(** The state after [thread.status = 0] in the loop of the compatibility layer. *)
Definition running (t : Suspension.ThreadId) (s : Compat.State) : Compat.State :=
  snd (Compat.lift (Suspension.set_status t Suspension.STATUS_RUNNING) s).

(** What holds of the thread's status at each way out of a step of
    executeInCompatibilityLayer that runs the block function: on return, at a
    [yield] of the loop, at the [yield] inside waitPromise, and at the
    exception of a call of isStuck that the unit of [source] does not
    declare. *)
Definition exit_status (source : string) (t : Suspension.ThreadId)
  (r : option (Step Compat.Frame Val.Value) * Compat.State) : Prop :=
  match r with
  | (Some (Return _), s') =>
      Suspension.status (Compat.world s') t <> Suspension.STATUS_YIELD /\
      Suspension.status (Compat.world s') t <> Suspension.STATUS_YIELD_TICK
  | (Some (Yield (Compat.InLoop t')), s') =>
      t' = t /\
      (Suspension.status (Compat.world s') t = Suspension.STATUS_RUNNING \/
       Suspension.status (Compat.world s') t = Suspension.STATUS_YIELD_TICK)
  | (Some (Yield (Compat.InWaitPromise wf)), s') =>
      Suspension.wp_thread wf = Suspension.thread (Compat.world s') /\
      Suspension.status (Compat.world s') (Suspension.wp_thread wf) =
        Suspension.STATUS_PROMISE_WAIT
  | (Some (Throw error), s') =>
      error = "ReferenceError" /\
      Str.includes source "isStuck" = false /\
      Compat.warp s' t <> 0 /\
      Suspension.status (Compat.world s') t = Suspension.STATUS_RUNNING
  | (None, _) => True
  end.

(** The state a resumption after the promise leaves: only the flag
    hasResumedFromPromise can have changed. *)
Definition resumed (useFlags : bool) (s : Compat.State) : Compat.State :=
  Compat.mkState (Compat.world s) (Compat.warp s)
    (useFlags || Compat.hasResumedFromPromise s) (Compat.reused s)
    (Compat.utility_thread s) (Compat.executions s).

(** A state of the compatibility layer over the sample state of the helpers,
    every thread having warp counter [w]. *)
Definition sample_state (w : Z) : Compat.State :=
  Compat.mkState sample_world (fun _ => w) false [] None 0.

▬▬▬▬▬▬▬▬▬▬

_WHAT TO DO_
Reproduce all of the entries verbatim.

_WRITTEN ANSWER_
(** The state after [thread.status = 0] in the loop of the compatibility layer. *)
Definition running (t : Suspension.ThreadId) (s : Compat.State) : Compat.State :=
  snd (Compat.lift (Suspension.set_status t Suspension.STATUS_RUNNING) s).

(** What holds of the thread's status at each way out of a step of
    executeInCompatibilityLayer that runs the block function: on return, at a
    [yield] of the loop, at the [yield] inside waitPromise, and at the
    exception of a call of isStuck that the unit of [source] does not
    declare. *)
Definition exit_status (source : string) (t : Suspension.ThreadId)
  (r : option (Step Compat.Frame Val.Value) * Compat.State) : Prop :=
  match r with
  | (Some (Return _), s') =>
      Suspension.status (Compat.world s') t <> Suspension.STATUS_YIELD /\
      Suspension.status (Compat.world s') t <> Suspension.STATUS_YIELD_TICK
  | (Some (Yield (Compat.InLoop t')), s') =>
      t' = t /\
      (Suspension.status (Compat.world s') t = Suspension.STATUS_RUNNING \/
       Suspension.status (Compat.world s') t = Suspension.STATUS_YIELD_TICK)
  | (Some (Yield (Compat.InWaitPromise wf)), s') =>
      Suspension.wp_thread wf = Suspension.thread (Compat.world s') /\
      Suspension.status (Compat.world s') (Suspension.wp_thread wf) =
        Suspension.STATUS_PROMISE_WAIT
  | (Some (Throw error), s') =>
      error = "ReferenceError" /\
      Str.includes source "isStuck" = false /\
      Compat.warp s' t <> 0 /\
      Suspension.status (Compat.world s') t = Suspension.STATUS_RUNNING
  | (None, _) => True
  end.

(** The state a resumption after the promise leaves: only the flag
    hasResumedFromPromise can have changed. *)
Definition resumed (useFlags : bool) (s : Compat.State) : Compat.State :=
  Compat.mkState (Compat.world s) (Compat.warp s)
    (useFlags || Compat.hasResumedFromPromise s) (Compat.reused s)
    (Compat.utility_thread s) (Compat.executions s).

(** A state of the compatibility layer over the sample state of the helpers,
    every thread having warp counter [w]. *)
Definition sample_state (w : Z) : Compat.State :=
  Compat.mkState sample_world (fun _ => w) false [] None 0.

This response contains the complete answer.